Exercise requirements – Below are the records; copy each line in which "rest" can be found.

Given entries –
(** Clip a.mp4 does not load: both segments after the intro are cut from
    b.mp4. *)
Lemma X3_witness :
  exists intro rest,
    [mkSegment 0 3 "clips/goon/intro.mp4";
     mkSegment 6 9 "clips/edit/b.mp4";
     mkSegment 9 10 "clips/edit/b.mp4"] = intro :: rest /\
    seg_clip intro ∈ intro_pool (goon_clips example_env_unloaded)
                       (zeta_clips example_env_unloaded) /\
    loads example_env_unloaded (seg_clip intro) = true /\
    ((exists c, c ∈ zeta_clips example_env_unloaded /\
                loads example_env_unloaded c = true) ->
       Forall (fun seg => seg_clip seg ∈ zeta_clips example_env_unloaded /\
                          loads example_env_unloaded (seg_clip seg) = true) rest) /\
    ((forall c, c ∈ zeta_clips example_env_unloaded ->
                loads example_env_unloaded c = false) ->
       Forall (fun seg => seg_clip seg = seg_clip intro) rest).
Proof.
  apply (X3_segments_use_loaded_folder_clips example_env_unloaded (constant_draws 0)).
  reflexivity.
Defined.

Lemma list_filter_length_le {A} (f : A -> bool) (l : list A) :
  (length (List.filter f l) <= length l)%nat.
Proof. induction l as [|x l IH]; simpl; [lia|]. destruct (f x); simpl; lia. Qed.

Lemma list_filter_length_lt {A} (f : A -> bool) (l : list A) x :
  x ∈ l -> f x = false -> (length (List.filter f l) < length l)%nat.
Proof.
  induction l as [|y l IH]; intros Hin Hf; [now apply elem_of_nil in Hin|].
  simpl. apply elem_of_cons in Hin as [->|Hin].
  - rewrite Hf. pose proof (list_filter_length_le f l). lia.
  - specialize (IH Hin Hf). destruct (f y); simpl; lia.
Qed.

Lemma next_beat_in m bs nb : next_beat_after_intro m bs = Some nb -> nb ∈ bs.
Proof.
  intros H. destruct (find_split _ _ _ H) as (pre & post & -> & _).
  apply elem_of_app. right. now left.
Qed.

Lemma Qltb_irrefl x : Qltb x x = false.
Proof. apply Qltb_nlt, Qlt_irrefl. Qed.

(** X4: a plan has at least one segment and at most as many segments as
    there are beats. *)
Theorem X4_segment_count_bounds (env : Env) (s : RandomState) (segs : list Segment) :
  plan env s = inr segs ->
  (1 <= length segs <= length (beats env))%nat.
Proof.
  intros H. destruct (plan_success _ _ _ H) as (nb & Hnb & _ & ->).
  unfold segments_of. cbn [length].
  set (T := beats_after nb (beats env)).
  set (post := round_robin _ _ _ ++ closing _ _ _ _).
  pose proof (list_filter_length_le (made (cuts env)) post) as Hf.
  assert (Hpost : (length post <= length T)%nat).
  { unfold post. rewrite length_app, round_robin_length, closing_length.
    destruct T as [|t T']; [simpl; lia|].
    destruct (last (t :: T')); [destruct (Qltb _ _)|]; simpl; lia. }
  assert (HT : (length T < length (beats env))%nat).
  { apply (list_filter_length_lt _ _ nb); [now apply next_beat_in in Hnb|].
    apply Qltb_irrefl. }
  lia.
Qed.

Lemma X4_witness :
  (1 <= length [mkSegment 0 3 "clips/goon/intro.mp4";
                mkSegment 6 9 "clips/edit/a.mp4";
                mkSegment 9 10 "clips/edit/b.mp4"]
   <= length [1; 3; 6; 9])%nat.
Proof.
  apply (X4_segment_count_bounds example_env (constant_draws 0)). reflexivity.
Defined.

Lemma round_robin_boundaries cs T :
  forall k, Forall (fun seg => seg_start seg ∈ T /\ seg_end seg ∈ T) (round_robin cs k T).
Proof.
  induction T as [|a T IH]; intros k; [constructor|].
  destruct T as [|b T]; [constructor|].
  rewrite round_robin_cons. constructor.
  - simpl. split; [now left | right; now left].
  - eapply Forall_impl; [apply IH|]. intros seg [H1 H2]. split; now right.
Qed.

Lemma closing_boundaries cs k T D :
  Forall (fun seg => seg_start seg ∈ T /\ seg_end seg = D) (closing cs k T D).
Proof.
  unfold closing. destruct (last T) as [b|] eqn:E; [|constructor].
  destruct (Qltb b D); [|constructor]. repeat constructor.
  simpl. rewrite last_lookup in E. apply list_elem_of_lookup. eauto.
Qed.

Result for this exercise –
  exists intro rest,
     mkSegment 9 10 "clips/edit/b.mp4"] = intro :: rest /\
                          loads example_env_unloaded (seg_clip seg) = true) rest) /\
       Forall (fun seg => seg_clip seg = seg_clip intro) rest).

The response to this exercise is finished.